Before taking LIVTENCITY, tell your healthcare provider about all your medical conditions, including if you:

  • are pregnant or plan to become pregnant. It is not known if LIVTENCITY will harm your unborn baby.
  • are breastfeeding or plan to breastfeed. It is not known if LIVTENCITY passes into your breast milk. Talk to your healthcare provider about the best way to feed your baby during treatment with LIVTENCITY.

Tell your healthcare provider about all of the medicines you take, including prescription and over-the-counter medicines, vitamins and herbal supplements. LIVTENCITY may affect the way other medicines work, and other medicines may affect how LIVTENCITY works and cause serious side effects.

Especially tell your healthcare provider if you take a seizure (anticonvulsant) medicine.

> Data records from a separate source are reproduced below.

Lemma fcp_once_per_entry_list_witness :
  fcpObserver ([firstPaintAt 640] ++ fcpAt 800 :: [fcpAt 950]) (start emptyMetrics)
  = updateMetrics (fcpUpdate 800) (start emptyMetrics).
Proof.
  apply (proj1 (proj2 (fcp_once_per_entry_list (start emptyMetrics) [])));
    reflexivity.
Defined.

(** C5, as it is worded, fails: two entry lists that each hold an entry
    named first-contentful-paint give two updates in one session, and the
    second one replaces the value of the first. *)
Lemma fcp_emits_again_in_later_batch :
  let s := deliver fcpObserver [[fcpAt 800]; [fcpAt 950]] (start emptyMetrics) in
  updates s = [fcpUpdate 800; fcpUpdate 950]
  /\ length (updates s) = 2%nat
  /\ firstContentfulPaint (metrics s) = Some 950%Q.
Proof. cbv zeta. repeat split. Qed.

(** *** The LCP observer *)

(** The last entry of the list wins, not the largest: for the start
    times 1200, 800, 2000 the emitted value is 2000, and for 1200, 2000,
    800 it is 800. *)
Lemma lcp_last_entry_wins :
  let paint t := {| PerformanceEntry.name := ""; PerformanceEntry.startTime := t |} in
  largestContentfulPaint
    (metrics (lcpObserver [paint 1200%Q; paint 800%Q; paint 2000%Q] (start emptyMetrics)))
  = Some 2000%Q
  /\ largestContentfulPaint
       (metrics (lcpObserver [paint 1200%Q; paint 2000%Q; paint 800%Q] (start emptyMetrics)))
     = Some 800%Q
  /\ lcpObserver [] (start emptyMetrics) = start emptyMetrics.
Proof. cbv zeta. repeat split. Qed.

(** *** The FID observer *)

Lemma bothNonZero_spec (e : FirstInputEntry.t) :
  bothNonZero e = true
  <-> exists p s, FirstInputEntry.processingStart e = Some p
               /\ FirstInputEntry.startTime e = Some s
               /\ ~ (p == 0)%Q /\ ~ (s == 0)%Q.
Proof.
  unfold bothNonZero. destruct e as [[p|] [s|]]; simpl.
  - rewrite andb_true_iff, !negb_true_iff. split.
    + intros [Hp Hs]. exists p, s. repeat split.
      * intros H. apply Qeq_bool_iff in H. congruence.
      * intros H. apply Qeq_bool_iff in H. congruence.
    + intros (p' & s' & Ep & Es & Hp & Hs). inversion Ep; inversion Es; subst.
      split.
      * destruct (Qeq_bool p' 0) eqn:E; [|reflexivity].
        apply Qeq_bool_iff in E. contradiction.
      * destruct (Qeq_bool s' 0) eqn:E; [|reflexivity].
        apply Qeq_bool_iff in E. contradiction.
  - split; [discriminate|]. intros (p' & s' & _ & Es & _). discriminate.
  - split; [discriminate|]. intros (p' & s' & Ep & _). discriminate.
  - split; [discriminate|]. intros (p' & s' & Ep & _). discriminate.
Qed.

Lemma fidEntry_cases (s : Monitor.t) (e : FirstInputEntry.t) :
  fidEntry s e = if bothNonZero e then updateMetrics (fidUpdate (delay e)) s else s.
Proof.
  unfold fidEntry, bothNonZero, delay, Js.truthy.
  destruct (FirstInputEntry.processingStart e) as [p|];
    destruct (FirstInputEntry.startTime e) as [t|]; reflexivity.
Qed.
(** * pdfPageDetector: the batch task queue

    A shallow embedding of [types.ts], of [services/pdfService.ts]
    ([getPageCount], [getFileNameFromUrl]) and of the queue logic of the
    [App] component ([processUrls], [removeTask], [runTasks],
    [exportToExcel]).

    JavaScript strings are modelled by [string]; a character stands for one
    code unit below 256.  A rejected promise or a thrown exception is
    represented by the [message] of the error it carries. *)

From Stdlib Require Import List String Ascii Bool Arith ZArith NArith Lia.
From Stdlib Require Import DecimalString DecimalN FinFun.
Import ListNotations.
Open Scope string_scope.
Open Scope list_scope.

(** ** String methods of the host language used by the sources *)

Module JsString.

(** [s.lastIndexOf(c)]: index of the last occurrence of [c], or -1. *)
Fixpoint lastIndexOf (c : ascii) (s : string) : Z :=
  match s with
  | EmptyString => (-1)%Z
  | String a r =>
      let k := lastIndexOf c r in
      if (0 <=? k)%Z then (k + 1)%Z
      else if Ascii.eqb a c then 0%Z else (-1)%Z
  end.

Fixpoint drop (n : nat) (s : string) : string :=
  match n, s with
  | O, _ => s
  | S _, EmptyString => EmptyString
  | S k, String _ r => drop k r
  end.

(** [s.substring(start)]: a negative start counts as 0, a start beyond
    the end gives the empty string. *)
Definition substring (start : Z) (s : string) : string :=
  drop (Z.to_nat start) s.

(** [s.split(c)] for a one-character separator. *)
Fixpoint split (c : ascii) (s : string) : list string :=
  match s with
  | EmptyString => [EmptyString]
  | String a r =>
      if Ascii.eqb a c then EmptyString :: split c r
      else match split c r with
           | p :: ps => String a p :: ps
           | [] => [String a EmptyString]
           end
  end.

(** [arr[0]] on the result of a split (never out of range there). *)
Definition first (l : list string) : string := hd EmptyString l.

(** [s.startsWith(p)]. *)
Definition startsWith (p s : string) : bool := String.prefix p s.

(** White space and line terminators among the code units below 256:
    TAB, LF, VT, FF, CR, SPACE and NBSP. *)
Definition isWhiteSpace (a : ascii) : bool :=
  let n := nat_of_ascii a in
  ((9 <=? n)%nat && (n <=? 13)%nat) || (n =? 32)%nat || (n =? 160)%nat.

Fixpoint trimStart (s : string) : string :=
  match s with
  | EmptyString => EmptyString
  | String a r => if isWhiteSpace a then trimStart r else s
  end.

Fixpoint trimEnd (s : string) : string :=
  match s with
  | EmptyString => EmptyString
  | String a r =>
      match trimEnd r with
      | EmptyString => if isWhiteSpace a then EmptyString
                       else String a EmptyString
      | r' => String a r'
      end
  end.

(** [s.trim()]. *)
Definition trim (s : string) : string := trimEnd (trimStart s).

(** Truthiness of a string: only the empty string is falsy. *)
Definition truthy (s : string) : bool :=
  match s with EmptyString => false | _ => true end.

Fixpoint allWhiteSpace (s : string) : bool :=
  match s with
  | EmptyString => true
  | String a r => isWhiteSpace a && allWhiteSpace r
  end.

Definition startsWithWhiteSpace (s : string) : bool :=
  match s with
  | EmptyString => false
  | String a _ => isWhiteSpace a
  end.

Fixpoint endsWithWhiteSpace (s : string) : bool :=
  match s with
  | EmptyString => false
  | String a EmptyString => isWhiteSpace a
  | String _ r => endsWithWhiteSpace r
  end.

End JsString.

(** ** types.ts *)

Inductive TaskStatus : Type :=
| IDLE | DOWNLOADING | ANALYZING | COMPLETED | FAILED.

Definition TaskStatus_eqb (a b : TaskStatus) : bool :=
  match a, b with
  | IDLE, IDLE | DOWNLOADING, DOWNLOADING | ANALYZING, ANALYZING
  | COMPLETED, COMPLETED | FAILED, FAILED => true
  | _, _ => false
  end.

(** [pageCount?: number] and [error?: string] are optional: [None] is
    [undefined]. *)
Record PdfTask : Type := mkTask {
  id : string;
  url : string;
  fileName : string;
  pageCount : option Z;
  status : TaskStatus;
  error : option string
}.

(** The ["Page Count"] column is [number | string]. *)
Inductive Cell : Type :=
| CellNumber (n : Z)
| CellString (s : string).

Record ExcelExportData : Type := mkRow {
  File_Name : string;
  URL : string;
  Page_Count : Cell
}.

  • Do not start a new medicine without telling your healthcare provider. Your healthcare provider will tell you if it is safe to take LIVTENCITY with other medicines.

What are the possible side effects of LIVTENCITY?

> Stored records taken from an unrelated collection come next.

(** Rounding a scaled quotient to the nearest mantissa never reaches down to
    an integer that the exact quotient exceeds, as long as the dividend has
    fewer bits than the mantissa. *)
Lemma ceil_of_rounded a b P m :
  0 < a < 2 ^ 52 -> 0 < b -> 1 < P ->
  2 ^ 52 <= (a * P) / b ->
  (m = (a * P) / b \/ m = (a * P) / b + 1) ->
  ((a * P) mod b = 0 -> m = (a * P) / b) ->
  - ((- m) / P) = (a + b - 1) / b.
Proof.
  intros Ha Hb HP Hq Hm Hexact.
  pose proof (Z.div_mod a b ltac:(lia)) as Ea.
  pose proof (Z.mod_pos_bound a b Hb) as Hr0.
  pose proof (Z.div_mod (a * P) b ltac:(lia)) as Eq.
  pose proof (Z.mod_pos_bound (a * P) b Hb) as Hr.
  set (k := a / b) in *. set (r0 := a mod b) in *.
  set (q := (a * P) / b) in *. set (r := (a * P) mod b) in *.
  assert (Hk : 0 <= k) by (apply Z.div_pos; lia).
  destruct (Z.eq_dec r0 0) as [Hz | Hnz].
  - (* the quotient is an integer: nothing is rounded *)
    assert (Hqk : q = k * P).
    { unfold q. replace (a * P) with ((k * P) * b) by nia.
      apply Z.div_mul. lia. }
    assert (Hr' : r = 0) by nia.
    rewrite (Hexact Hr'), Hqk.
    replace (- (k * P)) with ((- k) * P) by ring.
    rewrite Z.div_mul by lia.
    replace (a + b - 1) with (k * b + (b - 1)) by nia.
    rewrite Z.div_add_l by lia. rewrite Z.div_small by lia. lia.
  - (* a proper fraction: the mantissa stays above k * P *)
    assert (Hupper : q < (k + 1) * P).
    { apply Z.div_lt_upper_bound; [lia | nia]. }
    assert (Hlower : k * P < m).
    { destruct (Z_lt_le_dec (k * P) q) as [Hlt | Hle]; [lia|].
      exfalso.
      assert (Hqk : k * P <= q) by (apply Z.div_le_lower_bound; nia).
      assert (Hq' : q = k * P) by lia.
      assert (Hsmall : r0 * P < b) by nia.
      assert (1 <= k) by nia.
      nia. }
    assert (Hm' : m <= (k + 1) * P) by lia.
    replace (a + b - 1) with ((k + 1) * b + (r0 - 1)) by nia.
    rewrite Z.div_add_l by lia. rewrite (Z.div_small (r0 - 1)) by lia.
    assert (E : (- m) / P = - (k + 1)).
    { symmetry. apply Z.div_unique with (r := (k + 1) * P - m); [left|]; nia. }
    rewrite E. lia.
Qed.

Lemma nearest64_small a b :
  0 < a < 2 ^ 52 -> 0 < b ->
  let '(m, e) := nearest64 a b in
  e < 0 /\ - ((- m) / 2 ^ (- e)) = (a + b - 1) / b.
Proof.
  intros Ha Hb. unfold nearest64.
  pose proof (Z.log2_spec a ltac:(lia)) as La.
  pose proof (Z.log2_spec b Hb) as Lb.
  pose proof (Z.log2_nonneg b) as Lb0.
  assert (La52 : Z.log2 a < 52).
  { apply Z.log2_lt_pow2; lia. }
  pose proof (Z.log2_nonneg a) as La0.
  set (la := Z.log2 a) in *. set (lb := Z.log2 b) in *.
  set (e0 := la - lb - 53).
  assert (He0 : e0 <= -2) by (unfold e0; lia).
  destruct (Z.leb_spec 0 e0) as [?|_]; [lia|].
  assert (Hs0 : 2 ^ 52 <= a * 2 ^ (- e0) / b).
  { apply Z.div_le_lower_bound; [lia|].
    assert (E : 2 ^ la * 2 ^ (- e0) = 2 ^ 52 * 2 ^ Z.succ lb).
    { rewrite <- !Z.pow_add_r by lia. f_equal. unfold e0. lia. }
    assert (0 < 2 ^ (- e0)) by (apply Z.pow_pos_nonneg; lia).
    nia. }
  assert (Hpow : 2 ^ (- e0) = 2 * 2 ^ (- (e0 + 1))).
  { replace (- e0) with (Z.succ (- (e0 + 1))) by lia.
    rewrite Z.pow_succ_r by lia. reflexivity. }
  assert (HP1 : 1 < 2 ^ (- (e0 + 1))).
  { apply Z.pow_gt_1; lia. }
  destruct (Z.ltb_spec (a * 2 ^ (- e0) / b) (2 ^ 53)) as [Hlt | Hge].
  - (* 53 bits at e0 *)
    destruct (Z.leb_spec 0 e0) as [?|_]; [lia|].
    split; [lia|].
    set (P := 2 ^ (- e0)) in *.
    assert (HP : 1 < P) by lia.
    apply ceil_of_rounded; try assumption.
    + destruct (Z.ltb_spec (2 * (a * P mod b)) b); [now left|].
      destruct (Z.ltb_spec b (2 * (a * P mod b))); [now right|].
      destruct (Z.even (a * P / b)); [now left | now right].
    + intros Hz. rewrite Hz.
      destruct (Z.ltb_spec (2 * 0) b); [reflexivity | lia].
  - (* 54 bits at e0: one exponent up *)
    destruct (Z.leb_spec 0 (e0 + 1)) as [?|_]; [lia|].
    split; [lia|].
    set (P := 2 ^ (- (e0 + 1))) in *.
    assert (Hs1 : 2 ^ 52 <= a * P / b).
    { apply Z.div_le_lower_bound; [lia|].
      assert (2 ^ 53 * b <= a * 2 ^ (- e0)).
      { pose proof (Z.mul_div_le (a * 2 ^ (- e0)) b Hb). nia. }
      change (2 ^ 53) with (2 * 2 ^ 52) in *. nia. }
    apply ceil_of_rounded; try assumption.
    + destruct (Z.ltb_spec (2 * (a * P mod b)) b); [now left|].
      destruct (Z.ltb_spec b (2 * (a * P mod b))); [now right|].
      destruct (Z.even (a * P / b)); [now left | now right].
    + intros Hz. rewrite Hz.
      destruct (Z.ltb_spec (2 * 0) b); [reflexivity | lia].
Qed.

(** Below [2^52] the binary64 quotient rounds up to the exact ceiling. *)
Lemma ceil_truediv_exact a b :
  0 <= a < 2 ^ 52 -> 0 < b -> ceil_truediv a b = Ok ((a + b - 1) / b).
Proof.
  intros Ha Hb. unfold ceil_truediv.
  destruct (Z.eqb_spec b 0) as [?|_]; [lia|].
  destruct (Z.eqb_spec a 0) as [-> | Hnz].
  - rewrite Z.div_small by lia. reflexivity.
  - pose proof (@nearest64_small a b ltac:(lia) Hb) as H.
    destruct (nearest64 a b) as [m e]. destruct H as [He H].
    destruct (Z.leb_spec 0 e) as [?|_]; [lia|].
    destruct (Z.leb_spec (2 ^ 1024) 0) as [Hbig|_].
    { exfalso. assert (0 < 2 ^ 1024) by (apply Z.pow_pos_nonneg; lia). lia. }
    unfold ceil64. destruct (Z.leb_spec 0 e) as [?|_]; [lia|].
    now rewrite H.
Qed.

End CeilTrueDiv.

(** ** Strings: splitting, stripping and int literals *)

Section StringFacts.
Context {U : UnicodeData}.

Lemma contains_char_false c s : contains [c] s = false -> lacks c s = true.
Proof.
  induction s as [|x s IH]; simpl; [reflexivity|].
  rewrite andb_true_r. intros H. apply orb_false_elim in H as [H1 H2].
  now rewrite H1, (IH H2).
Qed.

Lemma contains_char_app c a b : contains [c] (a ++ c :: b) = true.
Proof.
  induction a as [|x a IH]; simpl.
  - now rewrite N.eqb_refl.
  - rewrite IH. apply orb_true_r.
Qed.

Lemma split_from_lacks c cur a :
  lacks c a = true -> split_from c cur a = [rev cur ++ a].
Proof.
  revert cur. induction a as [|x a IH]; intros cur; simpl.
  - now rewrite app_nil_r.
  - intros H. apply andb_prop in H as [Hx Ha].
    rewrite N.eqb_sym. apply negb_true_iff in Hx. rewrite Hx.
    rewrite (IH _ Ha). simpl. now rewrite <- app_assoc.
Qed.

Lemma split_from_app c cur a b :
  lacks c a = true ->
  split_from c cur (a ++ c :: b) = (rev cur ++ a) :: split_from c [] b.
Proof.
  revert cur. induction a as [|x a IH]; intros cur; simpl.
  - intros _. now rewrite N.eqb_refl, app_nil_r.
  - intros H. apply andb_prop in H as [Hx Ha].
    rewrite N.eqb_sym. apply negb_true_iff in Hx. rewrite Hx.
    rewrite (IH _ Ha). simpl. now rewrite <- app_assoc.
Qed.

(** A text with one hyphen splits into the texts around it. *)
Lemma split_range lo hi :
  contains (str "-") lo = false -> contains (str "-") hi = false ->
  split 45 (lo ++ str "-" ++ hi) = [lo; hi].
Proof.
  intros Hlo Hhi. unfold split. change (str "-" ++ hi) with (45%N :: hi).
  rewrite split_from_app by now apply contains_char_false.
  rewrite split_from_lacks by now apply contains_char_false.
  reflexivity.
Qed.

Lemma forallb_lstrip (P : N -> bool) s :
  forallb P s = true -> forallb P (lstrip s) = true.
Proof.
  induction s as [|x s IH]; simpl; [reflexivity|].
  intros H. destruct (isspace x).
  - apply andb_prop in H as [_ H]. now apply IH.
  - exact H.
Qed.

Lemma forallb_strip (P : N -> bool) s :
  forallb P s = true -> forallb P (strip s) = true.
Proof.
  intros H. unfold strip, rstrip.
  rewrite forallb_rev. apply forallb_lstrip.
  rewrite forallb_rev. now apply forallb_lstrip.
Qed.

Lemma forallb_int_lskip (P : N -> bool) s :
  forallb P s = true -> forallb P (int_lskip s) = true.
Proof.
  induction s as [|x s IH]; simpl; [reflexivity|].
  intros H. destruct (int_space x).
  - apply andb_prop in H as [_ H]. now apply IH.
  - exact H.
Qed.

Lemma forallb_int_skip (P : N -> bool) s :
  forallb P s = true -> forallb P (int_skip s) = true.
Proof.
  intros H. unfold int_skip.
  rewrite forallb_rev. apply forallb_int_lskip.
  rewrite forallb_rev. now apply forallb_int_lskip.
Qed.

(** A literal without a minus sign denotes no negative number. *)
Lemma int_nonneg s n : lacks 45 s = true -> int s = Ok n -> (0 <= n)%Z.
Proof.
  intros Hs. unfold int.
  pose proof (forallb_int_skip _ _ Hs) as Ht.
  destruct (int_skip s) as [|c t]; simpl.
  - discriminate.
  - cbn [forallb] in Ht. apply andb_prop in Ht as [Hc _].
    apply negb_true_iff in Hc. rewrite N.eqb_sym in Hc. rewrite Hc.
    destruct (c =? 43)%N;
      match goal with
      | |- context [int_digits false ?b] =>
          destruct (int_digits false b) as [u|]; [destruct (too_many_digits u)|]
      end; intros E; inversion E; lia.
Qed.

End StringFacts.

(** *** Literals in decimal *)

Section IntFacts.
Context {U : UnicodeData}.
Import utils.

Lemma uint_chars_digits u :
  forallb (fun c => (48 <=? c) && (c <=? 57))%N (uint_chars u) = true.
Proof. induction u; cbn [uint_chars forallb]; auto. Qed.

Lemma decimal_nonempty n : decimal n <> [].
Proof.
  unfold decimal, N.to_uint. destruct n as [|p]; [discriminate|].
  pose proof (DecimalPos.Unsigned.to_uint_nonnil p) as H.
  destruct (Pos.to_uint p); try discriminate. now destruct H.
Qed.

Lemma int_digits_uint_chars u :
  int_digits true (uint_chars u) = Some u /\
  (u <> Decimal.Nil -> int_digits false (uint_chars u) = Some u).
Proof.
  induction u as [|u [IH _]|u [IH _]|u [IH _]|u [IH _]|u [IH _]
                  |u [IH _]|u [IH _]|u [IH _]|u [IH _]|u [IH _]];
    (split; [|intros Hn]); try reflexivity; try congruence;
    cbn [uint_chars int_digits]; unfold digit_value, is_ascii;
    cbn [N.eqb N.ltb N.leb N.compare Pos.compare Pos.compare_cont andb Pos.eqb
         N.sub Pos.sub Pos.sub_mask Pos.double_mask Pos.succ_double_mask
         Pos.double_pred_mask Pos.pred_double];
    rewrite IH; reflexivity.
Qed.

Lemma digits_lack (c : N) s :
  (c <? 48)%N = true \/ (57 <? c)%N = true ->
  forallb (fun x => (48 <=? x) && (x <=? 57))%N s = true -> lacks c s = true.
Proof.
  intros Hc H. unfold lacks. rewrite forallb_forall in *. intros x Hx.
  specialize (H x Hx). destruct Hc; cmp_cases.
Qed.

Lemma digits_handle s :
  forallb (fun x => (48 <=? x) && (x <=? 57))%N s = true ->
  forallb handle_char s = true.
Proof.
  intros H. rewrite forallb_forall in *. intros x Hx.
  specialize (H x Hx). unfold handle_char. cmp_cases.
Qed.

Lemma int_lskip_fixed t : forallb handle_char t = true -> int_lskip t = t.
Proof.
  destruct t as [|c t]; simpl; [reflexivity|].
  intros H. apply andb_prop in H as [Hc _].
  assert (int_space c = false) as ->; [|reflexivity].
  unfold int_space, is_ascii, handle_char in *. cmp_cases.
Qed.

Lemma int_skip_fixed t : forallb handle_char t = true -> int_skip t = t.
Proof.
  intros H. unfold int_skip. rewrite (int_lskip_fixed _ H).
  rewrite int_lskip_fixed by now rewrite forallb_rev.
  apply rev_involutive.
Qed.

Lemma little_double_digits d :
  (Decimal.nb_digits (Decimal.Little.double d) <= S (Decimal.nb_digits d))%nat /\
  (Decimal.nb_digits (Decimal.Little.succ_double d) <= S (Decimal.nb_digits d))%nat.
Proof. induction d; cbn [Decimal.Little.double Decimal.Little.succ_double Decimal.nb_digits]; lia. Qed.

Lemma to_little_uint_digits p :
  (Decimal.nb_digits (Pos.to_little_uint p) <= Pos.size_nat p)%nat.
Proof.
  induction p as [p IH|p IH|]; cbn [Pos.to_little_uint Pos.size_nat].
  - pose proof (little_double_digits (Pos.to_little_uint p)). lia.
  - pose proof (little_double_digits (Pos.to_little_uint p)). lia.
  - cbn. lia.
Qed.

Lemma size_nat_below p k : (Npos p < 2 ^ N.of_nat k)%N -> (Pos.size_nat p <= k)%nat.
Proof.
  revert k. induction p as [p IH|p IH|]; intros k H; cbn [Pos.size_nat];
    (destruct k as [|k]; [cbn in H; lia|]);
    rewrite Nat2N.inj_succ, N.pow_succ_r' in H.
  - apply le_n_S, IH. lia.
  - apply le_n_S, IH. lia.
  - lia.
Qed.

(** A number below [2^k] is written with [k] digits at most. *)
Lemma to_uint_digits n k :
  (n < 2 ^ N.of_nat k)%N -> (Decimal.nb_digits (N.to_uint n) <= Nat.max 1 k)%nat.
Proof.
  destruct n as [|p]; intros H.
  { change (N.to_uint 0) with (Decimal.D0 Decimal.Nil).
    cbn [Decimal.nb_digits]. lia. }
  cbn [N.to_uint]. unfold Pos.to_uint. rewrite DecimalFacts.nb_digits_rev.
  pose proof (to_little_uint_digits p). pose proof (size_nat_below p k H). lia.
Qed.

(** [int(str(n))] is [n], for a number that stays below the limit on
    digits. *)
Lemma int_decimal n : (n < 2 ^ 640)%N -> int (decimal n) = Ok (Z.of_N n).
Proof.
  intros Hn. unfold int, decimal.
  rewrite (int_skip_fixed _ (digits_handle _ (uint_chars_digits (N.to_uint n)))).
  pose proof (decimal_nonempty n) as Hne.
  pose proof (uint_chars_digits (N.to_uint n)) as Hd.
  unfold decimal in *.
  destruct (uint_chars (N.to_uint n)) as [|c t] eqn:E; [congruence|].
  cbn [forallb] in Hd. apply andb_prop in Hd as [Hc _].
  assert (E45 : (c =? 45)%N = false) by cmp_cases.
  assert (E43 : (c =? 43)%N = false) by cmp_cases.
  rewrite E45, E43, <- E.
  destruct (int_digits_uint_chars (N.to_uint n)) as [_ H].
  rewrite H.
  - assert (too_many_digits (N.to_uint n) = false) as ->.
    { unfold too_many_digits. destruct int_max_str_digits; [reflexivity|].
      apply Nat.ltb_ge.
      pose proof (to_uint_digits n 640 Hn). lia. }
    now rewrite DecimalN.Unsigned.of_to.
  - intros Hnil. rewrite Hnil in E. discriminate.
Qed.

The most common side effects of LIVTENCITY include:

  • changes in taste
  • nausea
  • diarrhea
  • vomiting
  • tiredness

These are not all the possible side effects of LIVTENCITY. Call your doctor for medical advice about side effects.

For additional safety information, click for Patient Information and discuss with your HCP.

You are encouraged to report negative side effects of prescription drugs to the FDA. Visit, or call 1-800-FDA-1088.


LIVTENCITY is a prescription medicine used to treat cytomegalovirus (CMV) infection and disease in adults and children 12 years of age and older weighing at least 77 pounds (35 kg) who have received a transplant, when their infection or disease does not respond to treatment with the medicines ganciclovir, valganciclovir, cidofovir or foscarnet. It is not known if LIVTENCITY is safe and effective in children under 12 years of age.